The Vice President of Ghana, Professor Jane Naana Opoku-Agyemang, has urged African leaders to invest strategically in intra-African trade, industrial policies, infrastructure, connectivity, innovation, technology, and governance. She emphasized that such investments would empower the private sector to build skills, sustain productivity, and strengthen economic resilience across the continent.
Vice President Opoku-Agyemang made the remarks while delivering the keynote address at the Africa Trade Awards Gala in Accra, which marked the conclusion of the Africa Trade Summit 2026.
Highlighting the potential of intra-African trade following the establishment of the African Continental Free Trade Area (AfCFTA), she noted that it still represents only a modest share of the continent’s total trade volume.
“We need to build the habits, incentives, and institutional discipline required to sustain our economic agreements and declarations over time.
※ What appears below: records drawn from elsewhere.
(* ===== verification/WitnessDeltaAccepted.v ===== *)
(** * WitnessDeltaAccepted: from the rules for transactions to the witness set

    The bundles that [BuildWitnessBundles] accepts move the items of the witness
    set as the specification of [WitnessDeltaBlock] asks ([coherent]): the rules
    of consensus/tx_verify.cpp discharge the assumptions of the theorems on the
    changes of a block, except where the rules are too weak, which the conditions
    of the theorem name. *)

From S2P Require Import Prelude Serialize Compressor Transaction ConsensusParams WitnessUtil TxCheck WitnessBundles WitnessDelta WitnessDeltaUndo WitnessDeltaBlock.

(** ** Definitions: the invariant while bundles are built *)

(** The height a witness has been locked from. *)
Definition actual_lock (x : item) : Z :=
  if lockFromBlock (it_details x) =? 0 then prevBlock_blockNumber (it_outpoint x) else lockFromBlock (it_details x).

(** What single matches check of an input and the output. *)
Definition paired (x o : item) : Prop :=
  blob_eqb (witnessKeyID (it_details x)) (witnessKeyID (it_details o)) = true /\
  lockUntilBlock (it_details x) = lockUntilBlock (it_details o) /\ lockFromBlock (it_details o) = actual_lock x.

(** A single match puts its input last; the bundle may have had others before. *)
Definition single_output (P : item -> item -> Prop) (b : CWitnessTxBundle) : Prop :=
  exists o, b_outputs b = [o] /\ (b_inputs b = [] \/ exists l x, b_inputs b = l ++ [x] /\ P x o).

(** The kinds a bundle passes through while inputs with its keys are added. *)
Definition multi_types : list WitnessTxType := [SpendType; RearrangeType; IncreaseType; ChangeWitnessKeyType].

Definition kind_inv (b : CWitnessTxBundle) : Prop :=
  match bundleType b with
  | WitnessType => single_output paired b
  | RenewType => single_output (fun x o => paired x o /\ nValue (it_out x) = nValue (it_out o)) b
  | CreationType => b_inputs b = [] /\ b_outputs b <> [] /\ Forall (fun o => lockFromBlock (it_details o) = 0) (b_outputs b)
  | _ => Forall (fun x => actual_lock x = inputsActualLockFromBlock b) (b_inputs b)
  end.

Definition placed_inv (h : Z) (b : CWitnessTxBundle) : Prop :=
  Forall (fun x => actual_lock x <> 0 /\ COutPoint_IsNull (it_outpoint x) = false) (b_inputs b) /\
  Forall (fun o => prevBlock_blockNumber (it_outpoint o) = h) (b_outputs b) /\ kind_inv b.

(** ** Lemmas *)

Section Accepted.
Variables (p : ChainParams) (getTxOut : COutPoint -> option (CTxOut * Z * Z * Z)) (h : Z).
Hypothesis coin_heights : forall o out n t i, getTxOut o = Some (out, n, t, i) -> 0 < n < 2 ^ 64.
Hypothesis block_height : 0 < h < 2 ^ 64.

Lemma match_output_inv o bs : prevBlock_blockNumber (it_outpoint o) = h -> Forall (placed_inv h) bs ->
  Forall (placed_inv h) (snd (match_output bs o)).
Proof.
  intros Ho. induction 1 as [|b bs (Hi & Hp & Hk) Hbs IH]; cbn [match_output]; [constructor|].
  assert (Hp' : Forall (fun o => prevBlock_blockNumber (it_outpoint o) = h) (b_outputs b ++ [o])) by (apply Forall_app; split; [done|by constructor]).
  destruct (is_type b CreationType && _ && _ && _) eqn:E1.
  { zbool. apply bool_decide_eq_true in H. constructor; [|done]. split_and!; [done|done|]. unfold kind_inv in *. cbn. rewrite H in *.
    destruct Hk as (-> & Hne & Hz). split_and!; [done|by destruct (b_outputs b)|]. apply Forall_app. split; [done|]. by constructor. }
  destruct ((is_type b SpendType || _) && _) eqn:E2.
  { constructor; [|done]. split_and!; [done|done|]. unfold kind_inv in *. cbn. zbool.
    apply orb_true_iff in H as [H|H]; apply bool_decide_eq_true in H; by rewrite H in Hk. }
  destruct (match_output bs o) as [m bs']. constructor; [by split_and!|done].
Qed.

Lemma outputs_loop_inv wcb ti outs : forall idx bs bs', Forall (placed_inv h) bs ->
  outputs_loop p outs wcb h ti idx bs = Ok bs' -> Forall (placed_inv h) bs'.
Proof.
  induction outs as [|o outs IH]; intros idx bs bs' Hbs Ho; cbn [outputs_loop] in Ho; [by inv_res|].
  destruct (GetPow2WitnessOutput o) as [w|]; cbn [res_bind] in Ho; [|by apply (IH _ _ _ Hbs Ho)].
  destruct (check_witness_output p o w h) as [[]|]; cbn [res_bind] in Ho; [|done].
  refine (IH _ _ _ _ Ho). unfold add_output. set (i := mkItem o w (COutPoint_ofPosition h ti idx)) in *.
  assert (Hi : prevBlock_blockNumber (it_outpoint i) = h) by (apply ofPosition_blockNumber; lia).
  assert (Hnew : forall t, kind_inv (mkBundle t 0 [] [i]) -> Forall (placed_inv h) (bs ++ [mkBundle t 0 [] [i]])).
  { intros t Ht. apply Forall_app. split; [done|]. constructor; [|constructor]. split_and!; [constructor|by constructor|done]. }
  destruct wcb; [apply Hnew; exists i; by split; [|left]|].
  pose proof (match_output_inv i bs Hi Hbs) as Hm. destruct (match_output bs i) as [m bs1]. cbn [snd] in Hm. destruct m; [done|].
  destruct ((lockFromBlock (it_details i) =? 0) && _) eqn:E; (apply Forall_app; split; [done|]; constructor; [|constructor]);
    (split_and!; [constructor|by constructor|]); cbn; [|constructor].
  zbool. split_and!; [done|done|]. by constructor.
Qed.

Lemma lock_consistent x o n : prevBlock_blockNumber (it_outpoint x) = n -> IsLockFromConsistent (it_details x) (it_details o) n = true ->
  lockFromBlock (it_details o) = actual_lock x.
Proof. intros Hn. unfold IsLockFromConsistent, actual_lock. rewrite Hn. destruct (_ =? 0); intros; zbool; lia. Qed.

Lemma match_single_inv input i n old : prevBlock_blockNumber (it_outpoint i) = n -> actual_lock i <> 0 /\ COutPoint_IsNull (it_outpoint i) = false -> forall bs r,
  match_single bs input i n old = Ok (Some r) -> Forall (placed_inv h) bs -> Forall (placed_inv h) r.
Proof.
  intros Hn Hl. induction bs as [|b bs IH]; intros r Hm Hbs; cbn [match_single] in Hm; [done|].
  apply Forall_cons_iff in Hbs as [(Hi & Hp & Hk) Hbs].
  assert (Hnext : (let! r0 := match_single bs input i n old in
      Ok (match r0 with Some bs' => Some (b :: bs') | None => None end)) = Ok (Some r) -> Forall (placed_inv h) r).
  { intros Hx. destruct (match_single bs input i n old) as [[r0|]|] eqn:E; cbn [res_bind] in Hx; [|done..]. inv_res.
    constructor; [by split_and!|by apply IH]. }
  destruct (b_outputs b) as [|o [|? ?]] eqn:Eo; [by apply Hnext| |by apply Hnext].
  assert (Hpush : forall t, kind_inv (with_type (push_input b i) t) -> r = with_type (push_input b i) t :: bs -> Forall (placed_inv h) r).
  { intros t Ht ->. constructor; [|done]. split_and!; [cbn; apply Forall_app; split; [done|by constructor]|by cbn; rewrite Eo|done]. }
  assert (Hlast : forall P : item -> item -> Prop, P i o -> forall t, single_output P (with_type (push_input b i) t)).
  { intros P HP t. exists o. split; [done|]. right. by exists (b_inputs b), i. }
  destruct (IsWitnessBundle _ _ _ _ _ _ _ _) eqn:Ew.
  { destruct (_ >? _); [done|]. inv_res. refine (Hpush WitnessType _ eq_refl). cbn. apply (Hlast paired).
    unfold IsWitnessBundle in Ew. chain Ew. zbool. split_and!; [done|done|eapply lock_consistent; eauto]. }
  destruct (IsRenewalBundle _ _ _ _) eqn:Er; [|by apply Hnext]. inv_res. refine (Hpush RenewType _ eq_refl). cbn.
  apply (Hlast (fun x o => paired x o /\ nValue (it_out x) = nValue (it_out o))).
  unfold IsRenewalBundle in Er. chain Er. unfold renewal_pair in *.
  match goal with H : (if negb (nValue _ =? _) then _ else _) = true |- _ => chain H end. zbool.
  split; [|done]. split_and!; [done|done|eapply lock_consistent; eauto].
Qed.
Continuity must be understood as an economic condition. Investors price it, businesses depend on it, and workers plan their lives around it,” she said.
The Vice President also stressed the importance of long-term economic planning, urging African nations to focus on tangible outcomes. “Future assessments of our vision will be judged by whether infrastructure projects are completed on time and within budget, firms remain skilled and competitive, trade is cost-effective and predictable, and institutions retain public trust,” she added.
President Carlos Vila Nova of São Tomé and Príncipe echoed the call for action, noting that Africa must move beyond rhetoric to implement its industrialisation agenda. “What we rarely acknowledge is that time has now become Africa’s most expensive infrastructure deficit. Every year of delay compounds loss of effectiveness and confidence,” he said.